6.     Policy: There is no process or criteria or mechanism for filtering policy ideas in the country. Policy proposals are often not evidence based because ideas that enter into the policy agenda are based on the private interest behind them. The result is that the policy ideas are not strategic and implementation do not give the desired result leading to wastage of resources due to duplication and failed programmes and projects. The World Bank Resource Allocation Index and Global Competitive Index rate Nigeria very poorly in terms of policy. Political parties and candidates need to tell us how they will turn the around the present state of policies in Nigeria which are insubstantial, incoherent, inconsistent and insufficiently aligned to strategic priorities identified in national development plans.

7.     Sectoral Issues: The ministries, department and agencies (MDAs) in the different sectors such as Trade, agriculture, education, health, and security are expected to deliver government services to meet the needs of Nigerians. But the poor recruitment and posting, lack of motivation, poor allocation of resources and poor management has resulted in weak capacity, weak accountability and poor performance of the MDAs. Political parties and candidates need to tell Nigerians how they will change all these.

8.     Constituency projects: Constituency projects constitute a huge challenge to organizational effectiveness in the public sector. Most of the projects are put in the budget without proper design and costing. The nature, location and choice of contractors for the projects are determined solely by political considerations. The end result is abandonment of projects, poor execution and poor service delivery to citizens. Political parties and candidates need to tell Nigerians how they will address constituency projects.

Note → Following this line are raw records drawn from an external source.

Lemma tracks_start u0 r u i c s p :
  tracks u0 r u -> g_slots r !! i = Some s -> slot_idle r i -> c_state c = NEXUS_RUNNING -> c_pid c = p ->
  pid_ok p -> p ∉ kids u -> tracks u0 (set_slot i c r) (add_kid p u).
Proof.
  intros [] Hs Hi Hc Hp Hok Hfresh.
  assert (p ∉ kids u0 /\ forall j d, slot_has r j d -> c_state d = NEXUS_RUNNING -> c_pid d <> p) as [H0 Hne].
  { split; [intros Hin; apply Hfresh, tr_kids0; by left|]. intros j d Hj Hd <-. apply Hfresh, tr_kids0. right. eauto. }
  split; try done.
  - intros q. cbn. rewrite elem_of_union, elem_of_singleton, tr_kids0. split.
    + intros [->|[?|(j & d & Hj & Hd & <-)]]; [right|by left|right].
      * exists i, c. split_and!; [by eapply slot_set_same|done|done].
      * exists j, d. split_and!; [|done|done]. apply slot_set_other; [|done]. intros ->. by apply (Hi d).
    + intros [?|(j & d & Hj & Hd & <-)]; [by right; left|].
      apply slot_set_inv in Hj as [[<- ->]|[_ Hj]]; [by left|]. right; right. eauto.
  - intros j d Hj. apply slot_set_inv in Hj as [[<- ->]|[_ Hj]]; [by rewrite Hp|]. by apply (tr_running0 j).
  - intros j d Hj. apply slot_set_inv in Hj as [[<- ->]|[_ Hj]]; [done|]. by apply (tr_idle0 j).
  - intros j k d e Hj Hk. apply slot_set_inv in Hj as [[<- ->]|[_ Hj]], Hk as [[<- ->]|[_ Hk]]; try done.
    + intros _ He Hpe. pose proof (Hne k e Hk He). congruence.
    + intros He _ Hpe. pose proof (Hne j d Hj He). congruence.
    + by apply tr_distinct0.
Qed.

Lemma tracks_stop u0 r u i c d :
  tracks u0 r u -> slot_has r i d -> c_state d = NEXUS_RUNNING -> c_state c <> NEXUS_RUNNING -> c_pid c = -1 ->
  tracks u0 (set_slot i c r) (reap_kid (c_pid d) u).
Proof.
  intros [] Hi Hd Hc Hp. destruct (tr_running0 i d Hi Hd) as [Hok H0]. split; try done.
  - intros q. cbn. rewrite elem_of_difference, elem_of_singleton, tr_kids0. split.
    + intros [[?|(j & e & Hj & He & <-)] Hne]; [by left|right].
      exists j, e. split_and!; [|done|done]. apply slot_set_other; [|done]. intros ->.
      unfold slot_has in *. congruence.
    + intros [?|(j & e & Hj & He & <-)]; [split; [by left|congruence]|].
      apply slot_set_inv in Hj as [[<- ->]|[Hne Hj]]; [done|]. split; [right; eauto|].
      intros Hq. by apply Hne, (tr_distinct0 i j d e).
  - intros j e Hj. apply slot_set_inv in Hj as [[<- ->]|[_ Hj]]; [done|]. by apply (tr_running0 j).
  - intros j e Hj. apply slot_set_inv in Hj as [[<- ->]|[_ Hj]]; [done|]. by apply (tr_idle0 j).
  - intros j k e f Hj Hk. apply slot_set_inv in Hj as [[<- ->]|[_ Hj]], Hk as [[<- ->]|[_ Hk]]; try done.
    by apply tr_distinct0.
Qed.
Lemma default_config_ok : config_ok nexus_policy_config_default.
Proof. split; unfold ulong, ULONG_MAX; cbn; lia. Qed.

Section Sample.
Context {X : Type} (wl : nexus_bench_workload X).
Context (Hcap : forall f x, wl_capacity wl = Some f -> ulong (f x)).

Lemma capacity_ulong rc : ulong (bench_capacity wl rc).
Proof. unfold bench_capacity. destruct (wl_capacity wl) as [f|] eqn:E; [by apply Hcap|]. unfold ulong, ULONG_MAX. lia. Qed.

Lemma resize_request_ok s rc target :
  pool_counted s (pool_ rc) ->
  let '(status, rc') := bench_resize_request wl rc target in pool_counted s (pool_ rc') /\ same_rest rc rc'.
Proof.
  intros Hp. unfold bench_resize_request. destruct (wl_resize wl) as [resize|]; [|by split].
  destruct (resize target (ctx rc)) as [status x]. destruct rc. cbn. split; [by apply follow_ok|done].
Qed.
(* ===== verification/BenchEngine.v ===== *)
(** * The benchmark's engine workload

    [src/benchmark/engine_workload.cpp]: the callbacks that drive a buffer pool
    over a page storage for the harness.  The workload comes with the file at its
    path and with the outcomes of the allocations of its resizes.  The pointers
    that the harness passes are not null, it opens a workload that is closed, and
    there is memory for the first pool. *)

From stdpp Require Import gmap.
From S2P Require Import Prelude Bytes Common CStr Telemetry AdaptationPolicy PageStorage BufferPool BufferPoolSpec Os Sim Process Container ContainerSpec Bridge Dashboard Harness HarnessSpec.

Local Open Scope Z_scope.

(** ** State *)

Record EngineWorkload := MkEngine {
  ew_storage : option storage; ew_pool : option BufferPool; ew_page_count : Z; ew_dirty_every : Z; ew_rng : Z; ew_random : Z }.

Record host := MkHost { h_found : at_path; h_allocs : list alloc }.
Abbreviation workload := (EngineWorkload * host)%type.

Definition set_file (file : option (list Z)) (future : list io) (h : host) : host :=
  let 'MkHost (MkAtPath _ rw se cr ro _) allocs := h in MkHost (MkAtPath file rw se cr ro future) allocs.
(** The file as a storage that is gone leaves it. *)
Definition leave (st : storage) (h : host) : host := set_file (Some (st_bytes st)) (fs_future (st_file st)) h.

#[global] Arguments set_file : simpl never.
#[global] Arguments leave : simpl never.

Definition next_alloc (h : host) : alloc * host := (hd AllocOk (h_allocs h), MkHost (h_found h) (tl (h_allocs h))).

Definition NextRand (state : Z) : Z :=
  let x := Z.lxor state (u64 (Z.shiftl state 13)) in
  let x := Z.lxor x (Z.shiftr x 7) in
  Z.lxor x (u64 (Z.shiftl x 17)).

(** ** Operations *)

(** [while (have < w->page_count)]: [n] is their difference, and [have] cannot
    pass the last page id, beyond which [AllocatePage] fails. *)
Fixpoint fill (n : nat) (st : storage) : Status * storage :=
  match n with
  | O => (StatusOk, st)
  | S n =>
      let '(s, _, st) := AllocatePage (Some PageDefault) st in
      if negb (ok s) then (s, st) else fill n st
  end.

Definition bench_path (cfg : nexus_bench_config) : string :=
  match db_path cfg with
  | Some p => if (p =? "")%string then "data/benchmark.db"%string else p
  | None => "data/benchmark.db"%string
  end.

Definition bench_engine_open (cfg : nexus_bench_config) (x : workload) : Z * workload :=
  let '(w, h) := x in
  let pages := if page_count cfg =? 0 then 1 else page_count cfg in
  let w := MkEngine (ew_storage w) (ew_pool w) pages (dirty_every cfg) (if negb (random_seed cfg =? 0) then random_seed cfg else 1) (random cfg) in
  let '(s, st, file) := PageStorage.Open (bench_path cfg) (h_found h) in
  match st with
  | None => (NEXUS_ERR_PROCESS, (w, set_file file (ap_future (h_found h)) h))
  | Some st =>
      let '(s, have, st) := NumPages st in
      if negb (ok s) then (NEXUS_ERR_PROCESS, (w, leave st h)) else
      let '(s, st) := fill (Z.to_nat (pages - have)) st in
      if negb (ok s) then (NEXUS_ERR_PROCESS, (w, leave st h)) else
      match BufferPool.Create true true (if pool_frames_start cfg =? 0 then 1 else pool_frames_start cfg) with
      | (s, Some pool) =>
          if negb (ok s) then (NEXUS_ERR_PROCESS, (w, leave st h)) else
          (NEXUS_OK, (MkEngine (Some st) (Some pool) pages (ew_dirty_every w) (ew_rng w) (ew_random w), h))
      | (_, None) => (NEXUS_ERR_PROCESS, (w, leave st h))
      end
  end.

(** The page of a step, and the generator after it. *)
Definition pick (index : Z) (w : EngineWorkload) : Z * Z :=
  if negb (ew_random w =? 0) then let r := NextRand (ew_rng w) in (u32 (r mod ew_page_count w), r)
  else (u32 (index mod ew_page_count w), ew_rng w).

(** The code, the flag (which keeps the caller's zero on the first return) and
    the workload. *)
Definition bench_engine_step (index : Z) (x : workload) : Z * Z * workload :=
  let '(w, h) := x in
  match ew_pool w, ew_storage w with
  | Some pool, Some st =>
      let '(id, rng) := pick index w in
      let cache_hit := if Contains id pool then 1 else 0 in
      let '(s, handle, pool, st) := Fetch true id pool st in
      let w pool := MkEngine (Some st) (Some pool) (ew_page_count w) (ew_dirty_every w) rng (ew_random w) in
      if negb (ok s) then (NEXUS_ERR_PROCESS, cache_hit, (w (DestroyHandle handle pool), h)) else
      let pool := if negb (ew_dirty_every (w pool) =? 0) && (index mod ew_dirty_every (w pool) =? 0)
                  then match handle with Some i => HandleMarkDirty i pool | None => pool end else pool in
      (NEXUS_OK, cache_hit, (w (DestroyHandle handle pool), h))
  | _, _ => (NEXUS_ERR_STATE, 0, x)
  end.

9.     Corruption: As noted above, corruption is widespread and endemic in Nigeria. But we know that the problem of corruption is as old as society itself and cuts across nations, cultures, races and classes of people. It is undoubtedly one of the greatest challenges of our times leading to underdevelopment and poor service delivery in Nigeria. Corruption has a lot of negative consequences on every sphere of societal development whether social, economic or political. Corruption not only leads to poor service delivery but loss of lives. Corruption is pervasive in Nigeria with serious negative consequences. Despite the plethora of legislations and agencies fighting corruption in the country, corruption has remained widespread and pervasive because of failure to utilize universally accepted and tested strategies; disconnect between posturing of leaders and their conduct; lack of concrete sustainable anti-corruption programming and failure to locate the anti-corruption struggle within a broader struggle to transform society.  Some scholars have recommended that the anti-corruption fight must be guided by legislative framework for transparent and accountable government; political will and commitment to fight corruption; comprehensive strategy that is systematic, comprehensive, consistent, focused, publicized, non-selective and non-partisan; protection of Whistle blowers; political reform to curb political corruption especially election rigging; reform of substantive programmes and administrative procedures; mobilisation for social re-orientation; independent media; adequate remuneration for workers to reflect the responsibilities of their post and a living wage; code of ethics for Political office holders, business people and CSOs; independent institutions especially electoral, human rights and gender commissions and a movement for Anti-corruption. Political parties and candiates must tell Nigerians how they will fight corruption.

Dr. Otive Igbuzor is a Pharmacist, Human Rights Activist, Policy Analyst, Development Expert and Strategist. He holds a doctorate degree in Public Administration.